心不全の治療に使用する薬について
群馬大学医学部附属病院脳卒中・心臓病等総合支援センター
薬剤師からのひとこと

センター長
新たに、「薬剤師からのひとこと」というシリーズを開始します。
生活習慣の改善とともに、お薬を服用することは患者さんご自身でやっていただかないといけないことです。しっかりお薬を服用する(のむ)コツや、飲みにくい時にはどうするか、またあっては困るのですが災害などが生じた際にも役に立つお薬の情報など、当センターの薬剤師がコラムを書いてくれます。

心不全の治療に使用する薬について
こんにちは。薬剤師の柴﨑です。
心不全の薬は主に①心臓を保護する薬と②症状を軽減して苦痛をやわらげる薬に分けられます。

今回は、①心臓を保護する薬のうちの3つのお薬についてお話します。
まずはアンジオテンシン変換酵素阻害薬、アンジオテンシンⅡ受容体拮抗薬についてお話します。
分かりやすいように「心臓」をぐんまのうしん君、「体」を荷物に例えます。だんだん心臓[秀石1] が疲れると(=心不全)、荷物を運ぶのが困難となります。アンジオテンシン変換酵素阻害薬、アンジオテンシンⅡ受容体拮抗薬、アンジオテンシン受容体ネプリライシン阻害薬は血圧を上げるホルモンの働きを抑えることで、血圧を下げ、心臓を守ります。




心不全ではレニンアンジオテンシン、アルドステロンといったホルモンが過剰に分泌され、体内の水分を増やす働きや、それにより血圧が上がることで心臓に負担をかけます。ACE阻害薬・アンジオテンシンⅡ受容体拮抗薬はこれらのホルモンを抑え、血圧を下げることで心臓の負担をやわらげ、心臓を保護する効果があります。ACE阻害薬には、ブラジキニンと言われる様々な臓器保護効果や血管拡張効果のある物質の分解を抑制する効果もあります。
副作用としては、低血圧、血中カリウム値の上昇があります。また、これらの薬には腎臓の保護効果もあるのですが、投与初期に腎機能が低下することがありますので、採血などで確認することが必要です。また、ACE阻害薬の副作用としては上記に加えて空咳が知られています。

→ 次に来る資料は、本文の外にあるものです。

(** The binary64 number of an integer below [2 ^ 53]. *)
Lemma of_Z_finite u :
  u <> 0 -> Z.abs u < 2 ^ 53 ->
  exists M d,
    F.of_Z u = S754_finite (u <? 0) M (d - 53)
    /\ Zpos M = Z.abs u * 2 ^ (53 - d)
    /\ 1 <= d <= 53
    /\ 2 ^ (d - 1) <= Z.abs u.
Proof.
  intros Hu0 Hu. unfold F.of_Z, F.prec, F.emax.
  destruct u as [|p|p]; [done| |].
  - pose proof (digits_le_53 p Hu) as Hd.
    pose proof (digits_bounds p) as Hb.
    destruct (round_canonical false p 0 0 p) as (M & HM & Hround);
      [lia|lia|lia|lia|].
    exists M, (Zpos (digits2_pos p)). cbn [binary_normalize].
    rewrite Hround. split; [f_equal; lia|]. split; [exact HM|].
    split; [lia|]. cbn [Z.abs]. lia.
  - pose proof (digits_le_53 p Hu) as Hd.
    pose proof (digits_bounds p) as Hb.
    destruct (round_canonical true p 0 0 p) as (M & HM & Hround);
      [lia|lia|lia|lia|].
    exists M, (Zpos (digits2_pos p)). cbn [binary_normalize].
    rewrite Hround. split; [f_equal; lia|]. split; [exact HM|].
    split; [lia|]. cbn [Z.abs]. lia.
Qed.

Lemma c11_25_value : c11_25 = S754_finite false 6333186975989760 (-49).
Proof. vm_compute. reflexivity. Qed.

(** [11.25 * u] is exact while [45 * u] fits in 53 bits. *)
Lemma mul_quarter u :
  Z.abs u <= 2 ^ 47 ->
  F.mul c11_25 (F.of_Z u) = Spec.quarter_degrees (45 * u).
Proof.
  intros Hu. destruct (Z.eq_dec u 0) as [->|Hu0]; [vm_compute; reflexivity|].
  assert (Hpow47 : 2 ^ 47 = 140737488355328) by reflexivity.
  assert (Hpow53 : 2 ^ 53 = 9007199254740992) by reflexivity.
  destruct (of_Z_finite u Hu0) as (M & d & -> & HM & Hd & Hlo); [lia|].
  rewrite c11_25_value, mul_finite. cbn [xorb].
  set (p := Z.to_pos (45 * Z.abs u)).
  assert (Hp : Zpos p = 45 * Z.abs u) by (unfold p; lia).
  assert (Hpow : 0 < 2 ^ (53 - d)) by (apply Z.pow_pos_nonneg; lia).
  assert (HP : Zpos (6333186975989760 * M) = Zpos p * 2 ^ (100 - d)).
  { rewrite Pos2Z.inj_mul, HM, Hp.
    replace (100 - d) with (47 + (53 - d)) by lia.
    rewrite Z.pow_add_r by lia. rewrite Hpow47. lia. }
  assert (Hdp : d + 5 <= Zpos (digits2_pos p)).
  { pose proof (digits_bounds p) as [_ Hhi].
    destruct (Z_le_gt_dec (d + 5) (Zpos (digits2_pos p))) as [|Hgt]; [done|].
    assert (2 ^ Zpos (digits2_pos p) <= 2 ^ (d + 4))
      by (apply Z.pow_le_mono_r; lia).
    replace (d + 4) with (5 + (d - 1)) in * by lia.
    rewrite Z.pow_add_r in * by lia.
    change (2 ^ 5) with 32 in *. lia. }
  assert (Hp53 : Zpos p < 2 ^ 53) by lia.
  pose proof (digits_le_53 p Hp53) as Hdp53.
  rewrite (round_aux_canonical (u <? 0) p (100 - d) (-49 + (d - 53))
             (6333186975989760 * M)) by (done || lia).
  rewrite <- (normalize_exact (45 * u) (100 - d) (-49 + (d - 53)))
    by lia.
  destruct (u <? 0) eqn:Hs.
  - replace (45 * u * 2 ^ (100 - d)) with (Zneg (6333186975989760 * M)).
    + reflexivity.
    + rewrite <- Pos2Z.opp_pos, HP, Hp. rewrite Z.abs_neq by lia. lia.
  - replace (45 * u * 2 ^ (100 - d)) with (Zpos (6333186975989760 * M)).
    + reflexivity.
    + rewrite HP, Hp. rewrite Z.abs_eq by lia. lia.
Qed.

Lemma quarter_1440_value :
  Spec.quarter_degrees 1440 = S754_finite false 6333186975989760 (-44).
Proof. vm_compute. reflexivity. Qed.

Lemma fmod_finite sx mx ex sy my ey :
  F.fmod (S754_finite sx mx ex) (S754_finite sy my ey)
  = let e := Z.min ex ey in
    let r := Z.shiftl (Zpos mx) (ex - e) mod Z.shiftl (Zpos my) (ey - e) in
    if r =? 0 then S754_zero sx
    else binary_normalize 53 1024 (if sx then - r else r) e false.
Proof. reflexivity. Qed.

(** The remainder of a number of quarters by a full turn is exact. *)
Lemma fmod_quarter n :
  n <> 0 -> Z.abs n < 2 ^ 53 ->
  F.fmod (Spec.quarter_degrees n) (Spec.quarter_degrees 1440)
  = if Z.abs n mod 1440 =? 0 then S754_zero (n <? 0)
    else Spec.quarter_degrees (Z.sgn n * (Z.abs n mod 1440)).
Proof.
  intros Hn0 Hn.
  destruct (quarter_finite n Hn0 Hn) as (M & d & -> & HM & Hd).
  rewrite quarter_1440_value, fmod_finite. cbv zeta.
  set (e := Z.min (d - 55) (-44)).
  assert (He : e <= -44 /\ e <= d - 55) by (unfold e; lia).
  assert (Hpj : 0 < 2 ^ (-2 - e)) by (apply Z.pow_pos_nonneg; lia).
  assert (HX : Z.shiftl (Zpos M) (d - 55 - e) = Z.abs n * 2 ^ (-2 - e)).
  { rewrite Z.shiftl_mul_pow2 by lia.
    rewrite HM, <- Z.mul_assoc, <- Z.pow_add_r by lia.
    do 2 f_equal. lia. }
  assert (HY : Z.shiftl 6333186975989760 (-44 - e) = 1440 * 2 ^ (-2 - e)).
  { rewrite Z.shiftl_mul_pow2 by lia.
    replace (-2 - e) with (42 + (-44 - e)) by lia.
    rewrite Z.pow_add_r by lia.
    change (2 ^ 42) with 4398046511104. lia. }
  rewrite HX, HY.
  rewrite Z.mul_mod_distr_r by lia.
  pose proof (Z.mod_pos_bound (Z.abs n) 1440 ltac:(lia)) as Hr.
  destruct (Z.abs n mod 1440 =? 0) eqn:Hz.
  - apply Z.eqb_eq in Hz. by rewrite Hz.
  - apply Z.eqb_neq in Hz.
    destruct (Z.abs n mod 1440 * 2 ^ (-2 - e) =? 0) eqn:Hz'; [lia|].
    rewrite <- (normalize_exact (Z.sgn n * (Z.abs n mod 1440)) (-2 - e) e)
      by lia.
    f_equal. destruct (n <? 0) eqn:Hs.
    + rewrite Z.sgn_neg by lia. lia.
    + rewrite Z.sgn_pos by lia. lia.
Qed.

Lemma py_mod_quarter n :
  Z.abs n < 2 ^ 53 ->
  F.py_mod (Spec.quarter_degrees n) (Spec.quarter_degrees 1440)
  = Ok (Spec.quarter_degrees (n mod 1440)).
Proof.
  intros Hn.
  destruct (Z.eq_dec n 0) as [->|Hn0]; [vm_compute; reflexivity|].
  unfold F.py_mod.
  rewrite fmod_quarter by done.
  change (F.is_zero (Spec.quarter_degrees 1440)) with false.
  change (F.is_neg (Spec.quarter_degrees 1440)) with false.
  cbv iota.
  pose proof (Z.mod_pos_bound (Z.abs n) 1440 ltac:(lia)) as Hr.
  destruct (Z.abs n mod 1440 =? 0) eqn:Hz.
  - apply Z.eqb_eq in Hz. cbn [F.is_zero].
    assert (n mod 1440 = 0) as ->; [|reflexivity].
    destruct (Z.abs_spec n) as [[_ Habs] | [_ Habs]]; rewrite Habs in Hz.
    + done.
    + replace n with (- - n) by lia. by apply Z.mod_opp_l_z.
  - apply Z.eqb_neq in Hz.
    set (r := Z.sgn n * (Z.abs n mod 1440)).
    assert (Hr0 : r <> 0) by (unfold r; lia).
    assert (Hr53 : Z.abs r < 2 ^ 53).
    { change (2 ^ 53) with 9007199254740992. unfold r. lia. }
    destruct (quarter_finite r Hr0 Hr53) as (M & d & Hfin & _ & _).
    assert (Hneg : F.is_neg (Spec.quarter_degrees r) = (n <? 0)).
    { rewrite Hfin. unfold r.
      destruct (n <? 0) eqn:Hs.
      - rewrite Z.sgn_neg by lia.
        destruct (-1 * (Z.abs n mod 1440) <? 0) eqn:Hs'; [reflexivity|lia].
      - rewrite Z.sgn_pos by lia.
        destruct (1 * (Z.abs n mod 1440) <? 0) eqn:Hs'; [lia|reflexivity]. }
    rewrite Hneg.
    rewrite Hfin at 1. cbn [F.is_zero].
    destruct (n <? 0) eqn:Hs; cbn [Bool.eqb negb].
    + rewrite quarter_add;
        [|done|done|done|reflexivity|
         change (2 ^ 53) with 9007199254740992; unfold r; lia].
      do 2 f_equal. unfold r. rewrite Z.sgn_neg by lia.
      rewrite Z.abs_neq in * by lia.
      pose proof (Z.mod_opp_l_nz (- n) 1440 ltac:(lia) Hz) as Hopp.
      rewrite Z.opp_involutive in Hopp. lia.
    + do 2 f_equal. unfold r. rewrite Z.sgn_pos by lia.
      rewrite Z.abs_eq by lia. lia.
Qed.

(** Within the range where [45 * u] fits in 53 bits the orientation is
    the exact value of [(90 - 11.25 * u) mod 360]. *)
Lemma orientation_deg_exact u :
  Z.abs u <= 2 ^ 47 ->
  orientation_deg u = Ok (Spec.exact_orientation u).
Proof.
  intros Hu.
  assert (Hpow47 : 2 ^ 47 = 140737488355328) by reflexivity.
  assert (Hpow53 : 2 ^ 53 = 9007199254740992) by reflexivity.
  unfold orientation_deg, Spec.exact_orientation.
  assert (Hint : F.of_int u = Ok (F.of_Z u)).
  { unfold F.of_int. destruct (Z.eq_dec u 0) as [->|Hu0]; [reflexivity|].
    destruct (of_Z_finite u Hu0) as (M & d & -> & _); [lia|reflexivity]. }
  rewrite Hint. cbn [Py.bind].
  rewrite mul_quarter by done.
  change (F.of_Z 90) with (Spec.quarter_degrees 360).
  change (F.of_Z 360) with (Spec.quarter_degrees 1440).
  assert (Hsub : F.sub (Spec.quarter_degrees 360) (Spec.quarter_degrees (45 * u))
                 = Spec.quarter_degrees (360 - 45 * u)).
  { destruct (Z.eq_dec u 0) as [->|Hu0]; [vm_compute; reflexivity|].
    apply quarter_sub; lia. }
  rewrite Hsub. apply py_mod_quarter. lia.
Qed.

(** C3, amended. For every integer direction unit u with |u| <= 2^47
    (the detector emits 0..31), convert_min_to_txt computes the
    orientation in degrees as exactly (90 - 11.25 * u) mod 360; u = 0
    gives 90 degrees, u = 8 gives 0 degrees, and u and u + 32 give the
    same angle when both lie within the bound. *)
Theorem orientation_quantization_bounded (u : Z) :
  - 2 ^ 47 <= u <= 2 ^ 47 ->
  orientation_deg u = Ok (Spec.exact_orientation u)
  /\ orientation_deg 0 = Ok (F.of_Z 90)
  /\ orientation_deg 8 = Ok (S754_zero false)
  /\ (u + 32 <= 2 ^ 47 -> orientation_deg (u + 32) = orientation_deg u).
Proof.
  intros Hu.
  assert (Hpow47 : 2 ^ 47 = 140737488355328) by reflexivity.
  split; [apply orientation_deg_exact; lia|].
  split; [vm_compute; reflexivity|].
  split; [vm_compute; reflexivity|].
  intros Hu32.
  rewrite !orientation_deg_exact by lia.
  unfold Spec.exact_orientation. do 2 f_equal.
  replace (360 - 45 * (u + 32)) with (360 - 45 * u + (-1) * 1440) by lia.
  apply Z.mod_add. lia.
Qed.
(** * schema-graph: schema graph assembly and rendering

    A shallow embedding of [main.go] of UNO-SOFT/schema-graph: the row
    mergers ([readTables], [readConstraints]), the graph assembler and the
    two sort passes ([getTables]), the grouping key ([grp]), the node
    identifier ([name]) and the three renderers ([PrintDOT], [PrintGML],
    [PrintGraphML]).

    Go strings are byte sequences: they are modelled as [string], whose
    characters are the bytes.  Slices are lists, [map[string][]Constraint]
    is a [gmap string (list Constraint.t)] and [map[string]struct{}] is a
    [gset string]. *)

From Stdlib Require Import Ascii.
From stdpp Require Import gmap strings list.

(** Go's [==] on strings. *)
Notation "a == b" := (String.eqb a b) (at level 70, no associativity).

(** ** Byte strings: the parts of Go's [strings] and [html] packages used *)

Module GoStrings.

(** The bytes that cannot be written inside a literal. *)
Definition dquote : ascii := ascii_of_nat 34.
Definition newline : ascii := ascii_of_nat 10.
Definition tab : ascii := ascii_of_nat 9.

Definition DQ : string := String dquote "".
Definition NL : string := String newline "".
Definition TAB : string := String tab "".

(** [strings.Join(elems, sep)]. *)
Fixpoint Join (elems : list string) (sep : string) : string :=
  match elems with
  | [] => ""
  | [e] => e
  | e :: rest => e +:+ sep +:+ Join rest sep
  end.

(** [strings.IndexByte(s, c)]; [None] stands for [-1]. *)
Fixpoint IndexByte (s : string) (c : ascii) : option nat :=
  match s with
  | "" => None
  | String a rest =>
      if Ascii.eqb a c then Some 0 else S <$> IndexByte rest c
  end.

(** The slices [s[:m]] and [s[m:]] for [m <= len(s)]. *)
Fixpoint slice_to (m : nat) (s : string) : string :=
  match m, s with
  | S m', String a rest => String a (slice_to m' rest)
  | _, _ => ""
  end.

Fixpoint slice_from (m : nat) (s : string) : string :=
  match m, s with
  | S m', String _ rest => slice_from m' rest
  | _, _ => s
  end.

(** The loop of [genSplit] for a one-byte separator: [k] is the number
    of cuts still allowed ([n - 1 - i] in the source). *)
Fixpoint genSplit_loop (k : nat) (s : string) (sep : ascii) : list string :=
  match k with
  | 0 => [s]
  | S k' =>
      match IndexByte s sep with
      | None => [s]
      | Some m => slice_to m s :: genSplit_loop k' (slice_from (m + 1) s) sep
      end
  end.

(** [strings.SplitN(s, sep, n)] for a one-byte separator and [n >= 0]:
    [n = 0] gives no part at all, otherwise at most [n] parts, the last
    one being the unsplit remainder. *)
Definition SplitN (s : string) (sep : ascii) (n : nat) : list string :=
  match n with
  | 0 => []
  | S k => genSplit_loop k s sep
  end.

(** A [strings.Replacer] all of whose old strings are single bytes: every
    byte is looked up on its own, the first pair that names it wins, and
    a byte without a pair is copied. *)
Fixpoint lookup_pair (pairs : list (ascii * string)) (a : ascii) : option string :=
  match pairs with
  | [] => None
  | (o, n) :: rest => if Ascii.eqb a o then Some n else lookup_pair rest a
  end.

Fixpoint Replace (pairs : list (ascii * string)) (s : string) : string :=
  match s with
  | "" => ""
  | String a rest =>
      match lookup_pair pairs a with
      | Some n => n +:+ Replace pairs rest
      | None => String a (Replace pairs rest)
      end
  end.

(** [html.EscapeString]: the replacer of package [html]. *)
Definition htmlEscaper : list (ascii * string) :=
  [ ("&"%char, "&amp;"); ("'"%char, "&#39;"); ("<"%char, "&lt;");
    (">"%char, "&gt;"); (dquote, "&#34;") ].
(** [table.find_all('tr')], each row with its place. *)
Definition rows_at (table : place * located) : list (place * node) :=
  filter (fun r => has_name "tr" (snd r)) (descendants_at (fst table) (element (snd table))).

(** The inner loop of [located_descendants_at], over the children of the
    element at [p]. *)
Definition located_walk (p : place) :=
  fix walk (i : nat) (before l : list node) {struct l} : list (place * located) :=
    match l with
    | [] => []
    | c :: rest =>
        (p ++ [i], {| prev_siblings := before; element := c; next_siblings := rest |})
          :: located_descendants_at (p ++ [i]) c ++ walk (S i) (c :: before) rest
    end.

(** Where the descendants of the element at [p] stand: below its child
    [k], for some [k] from [from] on. *)
Definition below (p : place) (from : nat) (q : place) : Prop :=
  exists k r, from <= k /\ q = p ++ k :: r.

(** Document order: no element lies inside one that is listed after it. *)
Definition in_document_order {A : Type} (l : list (place * A)) : Prop :=
  ForallOrdPairs (fun x y => inside (fst y) (fst x) = false) l.

(** The Blocks that are scanned: those before the first one that ends the
    scan. *)
Definition scanned (tables : list (place * located)) : list (place * located) :=
  take_while (fun t => negb (table_stops (snd t))) tables.

(** The records of one Block scanned on its own: all the rows inside it
    in document order, starting without a year (lines 67-127). *)
Definition block_records (table : place * located) : list movie :=
  movies (rows_loop (map snd (rows_at table)) fresh).

End Places.

(** ** More of Python's strings *)

Module PyText.
Import PyStr.
(** * ivfflat: planner cost model of the IVFFlat index access method

    A shallow embedding of [src/ivfflat.c] (functions [EstimateProbes],
    [ivfflatcostestimate] and [ivfflatbuildphasename], with the settings
    declared by [IvfflatInit]) and the properties of the probe decision and
    of the cost arithmetic.

    C [double] is IEEE 754 binary64: it is modelled by Rocq's primitive
    [float], whose operations are the binary64 operations (round to nearest,
    ties to even), each C operation being rounded on its own (no fused
    multiply-add, no extended precision).  C [int] is a 32-bit two's
    complement integer, modelled by [Z] with its range written out.

    The file has four parts: the embedding of the code, a small theory of
    binary64 rounding built on the specification [SpecFloat] of the
    primitive operations, the properties of the cost model, and further
    properties of the ratio, of the adaptive estimate and of the probe
    decision. *)

From Stdlib Require Import String ZArith List Bool Lia Floats Uint63.
Import ListNotations.

Open Scope Z_scope.

(** * Part 1: the code *)

(** ** Machine numbers *)

Definition INT_MIN : Z := -2147483648.
Definition INT_MAX : Z := 2147483647.

(** [(double) n] for an [int] or a [BlockNumber] (uint32) [n]. *)
Definition int_to_double (n : Z) : float :=
  if n <? 0 then (- of_uint63 (Uint63.of_Z (- n)))%float
  else of_uint63 (Uint63.of_Z n).

(** The integer part of a finite binary64 number (the fraction is discarded,
    rounding toward zero). *)
Definition SFtrunc (x : spec_float) : option Z :=
  match x with
  | S754_zero _ => Some 0
  | S754_finite s m e =>
      let n := Z.shiftl (Z.pos m) e in Some (if s then - n else n)
  | S754_infinity _ | S754_nan => None
  end.

(** The conversion of a [double] to [int] (C11 6.3.1.4): the value is
    truncated toward zero; when the integer part is not an [int] (or the
    value is infinite or a NaN) the behaviour is undefined, which is [None]
    here. *)
Definition double_to_int (x : float) : option Z :=
  match SFtrunc (Prim2SF x) with
  | Some n => if (INT_MIN <=? n) && (n <=? INT_MAX) then Some n else None
  | None => None
  end.

(** ** Constants of the headers *)

(** [IVFFLAT_MIN_LISTS], [IVFFLAT_MAX_LISTS] (ivfflat.h) and
    [DEFAULT_INEQ_SEL] (PostgreSQL's utils/selfuncs.h, the decimal
    0.3333333333333333, whose binary64 value is written here in
    hexadecimal). *)
Definition IVFFLAT_MIN_LISTS : Z := 1.
Definition IVFFLAT_MAX_LISTS : Z := 32768.
Definition DEFAULT_INEQ_SEL : float := 0x1.5555555555555p-2%float.

(** ** Planner data *)

Record RestrictInfo := { norm_selec : float }.

(** [pages] is a [BlockNumber] (uint32). *)
Record RelOptInfo := { pages : Z }.

Record IndexOptInfo := {
  indexoid : Z;
  reltablespace : Z;
  tuples : float;
  indrestrictinfo : list RestrictInfo;
  rel : RelOptInfo
}.

Record PlannerInfo := { limit_tuples : float }.

(** [indexorderbys] is a list of expression nodes, of which the code only
    tests emptiness ([== NULL], the empty list [NIL]). *)
Record IndexPath := {
  indexinfo : IndexOptInfo;
  indexorderbys : list Z
}.

Record GenericCosts := {
  indexStartupCost : float;
  indexTotalCost : float;
  indexSelectivity : float;
  indexCorrelation : float;
  numIndexPages : float;
  numIndexTuples : float;
  spc_random_page_cost : float;
  num_sa_scans : float
}.

(** The five values [ivfflatcostestimate] stores through its pointers. *)
Record IndexCostEstimate := {
  est_indexStartupCost : float;
  est_indexTotalCost : float;
  est_indexSelectivity : float;
  est_indexCorrelation : float;
  est_indexPages : float
}.

(** The settings of [IvfflatInit]: the three global variables. *)
Record IvfflatGucs := {
  ivfflat_probes : Z;
  ivfflat_max_probes : Z;
  ivfflat_streaming : bool
}.

(** The values the settings can take: [ivfflat.probes] is declared with the
    range [IVFFLAT_MIN_LISTS .. IVFFLAT_MAX_LISTS]; [ivfflat.max_probes] has
    the same range and the boot value -1. *)
Definition gucs_in_range (g : IvfflatGucs) : Prop :=
  IVFFLAT_MIN_LISTS <= ivfflat_probes g <= IVFFLAT_MAX_LISTS /\
  (ivfflat_max_probes g = -1 \/
   IVFFLAT_MIN_LISTS <= ivfflat_max_probes g <= IVFFLAT_MAX_LISTS).

(** ** ivfflatbuildphasename *)

Section BuildPhase.

(** The phase codes of commands/progress.h and ivfflat.h, which this file
    includes; as the labels of one [switch] they are pairwise distinct.
    [NULL] is [None]. *)
Variable PROGRESS_CREATEIDX_SUBPHASE_INITIALIZE : Z.
Variable PROGRESS_IVFFLAT_PHASE_KMEANS : Z.
Variable PROGRESS_IVFFLAT_PHASE_ASSIGN : Z.
Variable PROGRESS_IVFFLAT_PHASE_LOAD : Z.

Definition ivfflatbuildphasename (phasenum : Z) : option string :=
  if phasenum =? PROGRESS_CREATEIDX_SUBPHASE_INITIALIZE then Some "initializing"%string
  else if phasenum =? PROGRESS_IVFFLAT_PHASE_KMEANS then Some "performing k-means"%string
  else if phasenum =? PROGRESS_IVFFLAT_PHASE_ASSIGN then Some "assigning tuples"%string
  else if phasenum =? PROGRESS_IVFFLAT_PHASE_LOAD then Some "loading tuples"%string
  else None.

End BuildPhase.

次に新しい薬であるアンジオテンシン受容体ネプリライシン阻害薬です。
通常、体には利尿作用や血管拡張作用をもつホルモン(ANP,BNPといわれるナトリウム利尿ペプチド)がありますが、これがネプリライシンと呼ばれる酵素によって分解されてしまいます。ネプリライシンを抑えることで、そのような血管を広げ心臓を守るホルモンの分解を防ぐことで、その働きを強める作用があります。アンジオテンシンⅡ受容体拮抗薬の効果もあり、心臓の保護効果や血圧降圧作用があります(なお、各々の場合で投与の方法が異なります)。通常少ない量から開始し、症状を見ながら薬の量を調節して行きます。ACE阻害薬から切り替えて使用する場合には、副作用を避けるため一定時間 間隔をあけてから服用を開始する必要がありますので、必ず先生からの指示を守りましょう。
いかがでしたでしょうか?お薬についてご不明なことはかかりつけの先生や、薬剤師さんに是非聞いてください。次回以降、心臓を保護する薬である③MRA、④SGLT2阻害薬、⑤β遮断薬、症状を軽減して苦痛をやわらげる薬である⑥強心薬+利尿薬の順に説明していきます。普段のお薬に対する知識が深まれればうれしいです。